> [Exercise prompt]:
Lines below starting with the line with "Definition hickory_dns (cell" and going on through the line with "Definition usable (cell" must be output exactly; the rest of the records must be left out.

Stored data entries
***
(* ===== verification/Dns.v ===== *)
(** * Dns: the production resolver ([src/custom_domains.rs], [HickoryDns])

    The implementation of [DomainDns] over the hickory resolver. The resolver itself, its
    lookups and the text form of a name are the class [Hickory]; what the source does is to
    build it once, to ask for absolute names, and to normalise what the records say. *)

From S2P Require Import Prelude Str Model Config StoreSpec CustomDomains.

(** The data of a record, as far as the source tells records apart. *)
Inductive RData (Name : Type) := TXT (txt_data : list bytes) | MX (exchange : Name) | OtherData.
Arguments TXT {Name} _.
Arguments MX {Name} _.
Arguments OtherData {Name}.

Class Hickory := {
  Name : Type;
  name_to_utf8 : Name → str;
  ResolveError : Type;
  is_no_records_found : ResolveError → bool;
  into_anyhow : ResolveError → anyhow;
  TokioResolver : Type;
  (** [Resolver::builder_tokio()?.build()?] *)
  build_tokio : result TokioResolver anyhow;
  (** The answers of a lookup, in order *)
  txt_lookup : TokioResolver → str → result (list (RData Name)) ResolveError;
  mx_lookup : TokioResolver → str → result (list (RData Name)) ResolveError;
}.

Section hickory.
Context `{Hickory}.

(** The cell of the resolver. *)
Record HickoryDns := mkHickoryDns { hk_resolver : option TokioResolver }.
Definition HickoryDns_new : HickoryDns := mkHickoryDns None.

Abbreviation HM A := (M HickoryDns anyhow A).

(** [get_or_try_init]: a failure leaves the cell empty, for the next call to try again. *)
Definition resolver : HM TokioResolver :=
  cell ← gets hk_resolver;
  match cell with
  | Some r => mret r
  | None =>
      r ← of_result build_tokio;
      modify (λ _, mkHickoryDns (Some r));;
      mret r
  end.

Definition fqdn (name : str) : str := trim_end_matches 46 name ++ lit ".".

Definition hickory_answers (l : result (list (RData Name)) ResolveError) (f : RData Name → option str)
    : HM (list str) :=
  match l with
  | Ok answers => mret (filter_map f answers)
  | Err e => if is_no_records_found e then mret [] else throw (into_anyhow e)
  end.

Definition txt_text (record : RData Name) : option str :=
  match record with TXT parts => Some (concat (map from_utf8_lossy parts)) | _ => None end.
Definition mx_text (record : RData Name) : option str :=
  match record with
  | MX exchange => Some (to_ascii_lowercase (trim_end_matches 46 (name_to_utf8 exchange)))
  | _ => None
  end.

Definition hickory_txt_records (name : str) : HM (list str) :=
  r ← resolver;
  hickory_answers (txt_lookup r (fqdn name)) txt_text.
Definition hickory_mx_hosts (name : str) : HM (list str) :=
  r ← resolver;
  hickory_answers (mx_lookup r (fqdn name)) mx_text.

(** The resolver as the checks see it, from the state of its cell. *)
Definition hickory_dns (cell : HickoryDns) : DomainDns :=
  mkDomainDns (λ name, (hickory_txt_records name cell).1) (λ name, (hickory_mx_hosts name cell).1).

(** ** Lemmas *)

(** The resolver in use: the one of the cell, or a new one. *)
Definition usable (cell : HickoryDns) (r : TokioResolver) : Prop :=
  match hk_resolver cell with Some r' => r' = r | None => build_tokio = Ok r end.

Lemma resolver_run cell :
  match resolver cell with
  | (Ok r, cell') => usable cell r ∧ hk_resolver cell' = Some r
  | (Err e, cell') => build_tokio = Err e ∧ hk_resolver cell = None ∧ cell' = cell
  end.
Proof.
  unfold resolver, usable, mbind, M_bind, gets. destruct (hk_resolver cell) as [r|] eqn:Hc; cbn; [done|].
  by destruct build_tokio.
Qed.
Lemma usable_run {A} cell r (k : TokioResolver → HM A) :
  usable cell r → ((x ← resolver; k x) cell).1 = (k r (mkHickoryDns (Some r))).1.
Proof.
  unfold usable, resolver, mbind, M_bind, gets. destruct cell as [[r'|]]; cbn; [by intros ->|by intros ->].
Qed.

(** Both lookups ask for the absolute name: whatever dots the caller wrote, it ends in
    exactly one, and asking again for it changes nothing. *)
Lemma fqdn_absolute name :
  fqdn (fqdn name) = fqdn name ∧ trim_end_matches 46 (fqdn name) = trim_end_matches 46 name ∧
  ∃ t, fqdn name = t ++ [46] ∧ ∀ u, t ≠ u ++ [46].
Proof.
  assert (trim_end_matches 46 (fqdn name) = trim_end_matches 46 name) as Ht.
  { unfold fqdn, trim_end_matches. change (lit ".") with [46].
    assert (∀ s, trim_end_by (Z.eqb 46) (s ++ [46]) = trim_end_by (Z.eqb 46) s) as -> by
      (intros s; unfold trim_end_by; by rewrite rev_app_distr).
    apply trim_end_by_id. apply trim_end_by_last. }
  split; [unfold fqdn at 1; by rewrite Ht|]. split; [done|]. exists (trim_end_matches 46 name).
  split; [done|]. by intros u Hu%split_trim_end.
Qed.

Lemma answers_ok l f (cell : HickoryDns) values :
  (hickory_answers l f cell).1 = Ok values →
  (∃ answers, l = Ok answers ∧ values = filter_map f answers) ∨
  (∃ e, l = Err e ∧ is_no_records_found e = true ∧ values = []).
Proof.
  unfold hickory_answers. destruct l as [answers|e]; [intros [= <-]; eauto|].
  destruct (is_no_records_found e) eqn:He; [intros [= <-]|done]. eauto.
Qed.
Lemma found_in_answers l f cell (p : str → bool) :
  match (hickory_answers l f cell).1 with Ok values => any p values | Err _ => false end = true ↔
  ∃ answers record value, l = Ok answers ∧ record ∈ answers ∧ f record = Some value ∧ p value = true.
Proof.
  unfold hickory_answers. destruct l as [answers|e]; cbn.
  - rewrite any_true. split.
    + intros (v & (record & Hr & Hf)%elem_of_filter_map & Hp). by exists answers, record, v.
    + intros (a & record & v & [= <-] & Hr & Hf & Hp). exists v. split; [|done].
      clear Hp. induction answers as [|x answers IH]; [by apply not_elem_of_nil in Hr|].
      cbn. apply elem_of_cons in Hr as [<-|Hr]; [rewrite Hf; left|]. destruct (f x); [right|]; auto.
  - split; [by destruct (is_no_records_found e)|]. by intros (? & ? & ? & ? & ?).
Qed.

(** C40: what it takes to verify a domain against real DNS. The checks succeed exactly
    when a resolver is available, the zone's TXT answers for [_anonymail.] the domain hold
    a record whose strings, joined and trimmed, are the challenge of this very claim, and
    its MX answers name this server up to letter case and trailing dots. Any failed
    lookup, any name without records and any other kind of record count as not verified,
    and both lookups ask for absolute names, which no search domain rewrites. *)
Theorem hickory_verifies cell config d :
  (run_checks (hickory_dns cell) config d).2 = true ↔
  ∃ r txts parts mxs exchange,
    usable cell r ∧
    txt_lookup r (trim_end_matches 46 (lit "_anonymail." ++ cd_domain d) ++ lit ".") = Ok txts ∧ TXT parts ∈ txts ∧
    trim (concat (map from_utf8_lossy parts)) = lit "anonymail-verify=" ++ cd_txt_token d ∧
    mx_lookup r (trim_end_matches 46 (cd_domain d) ++ lit ".") = Ok mxs ∧ MX exchange ∈ mxs ∧
    to_ascii_lowercase (trim_end_matches 46 (name_to_utf8 exchange))
    = to_ascii_lowercase (trim_end_matches 46 (smtp_hostname config)).
Proof.
  assert (∀ r, usable cell r → (run_checks (hickory_dns cell) config d).2 = true ↔
    (∃ answers record value, txt_lookup r (fqdn (lit "_anonymail." ++ cd_domain d)) = Ok answers ∧
       record ∈ answers ∧ txt_text record = Some value ∧
       bool_decide (trim value = lit "anonymail-verify=" ++ cd_txt_token d) = true) ∧
    (∃ answers record value, mx_lookup r (fqdn (cd_domain d)) = Ok answers ∧ record ∈ answers ∧
       mx_text record = Some value ∧
       bool_decide (value = to_ascii_lowercase (trim_end_matches 46 (smtp_hostname config))) = true)) as Hrun.
  { intros r Hu. rewrite <-(found_in_answers _ _ (mkHickoryDns (Some r))), <-(found_in_answers _ mx_text (mkHickoryDns (Some r))).
    unfold run_checks, hickory_dns, hickory_txt_records, hickory_mx_hosts. cbn [txt_records mx_hosts snd].
    rewrite !(usable_run _ _ _ Hu). change (txt_host (cd_domain d)) with (lit "_anonymail." ++ cd_domain d).
    rewrite andb_true_iff. by destruct (hickory_answers _ txt_text _).1, (hickory_answers _ mx_text _).1. }
  split.
  - intros Hok. pose proof (resolver_run cell) as Hres.
    destruct (resolver cell) as [[r|e] cell'] eqn:Hr.
    + destruct Hres as [Hu _]. destruct (proj1 (Hrun r Hu) Hok) as
        [(txts & record & value & Ht & Hin & Hv & Hp) (mxs & record' & value' & Hm & Hin' & Hv' & Hp')].
      apply bool_decide_eq_true in Hp, Hp'.
      destruct record as [parts| |]; [injection Hv as <-|done..].
      destruct record' as [|exchange|]; [done|injection Hv' as <-|done].
      by exists r, txts, parts, mxs, exchange.
    + exfalso. unfold run_checks, hickory_dns, hickory_txt_records in Hok.
      cbn [txt_records mx_hosts snd] in Hok. by rewrite (bind_err _ _ _ _ _ Hr) in Hok.
  - intros (r & txts & parts & mxs & exchange & Hu & Ht & Hin & Hp & Hm & Hin' & Hp').
    apply (Hrun r Hu). split; do 3 eexists; split_and!; try done; by apply bool_decide_eq_true.
Qed.
End hickory.

(** ** A zone to check *)

#[local] Instance demo_hickory : Hickory := {|
  Name := str; name_to_utf8 n := n; ResolveError := unit; is_no_records_found _ := true;
  into_anyhow _ := Anyhow []; TokioResolver := unit; build_tokio := Ok tt;
  txt_lookup _ name := if bool_decide (name = lit "_anonymail.acme.org.")
                       then Ok [TXT [lit "v=spf1"]; TXT [lit "anonymail-"; lit "verify=t0ken"]] else Err tt;
  mx_lookup _ name := if bool_decide (name = lit "acme.org.") then Ok [OtherData; MX (lit "Example.COM.")] else Err tt;
|}.

Example demo_zone_verifies : (run_checks (hickory_dns HickoryDns_new) Config_default demo_domain).2 = true.
Proof. vm_compute. reflexivity. Qed.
***
> [Solution to this task]:
Definition hickory_dns (cell : HickoryDns) : DomainDns :=
  mkDomainDns (λ name, (hickory_txt_records name cell).1) (λ name, (hickory_mx_hosts name cell).1).

(** ** Lemmas *)

(** The resolver in use: the one of the cell, or a new one. *)
Definition usable (cell : HickoryDns) (r : TokioResolver) : Prop :=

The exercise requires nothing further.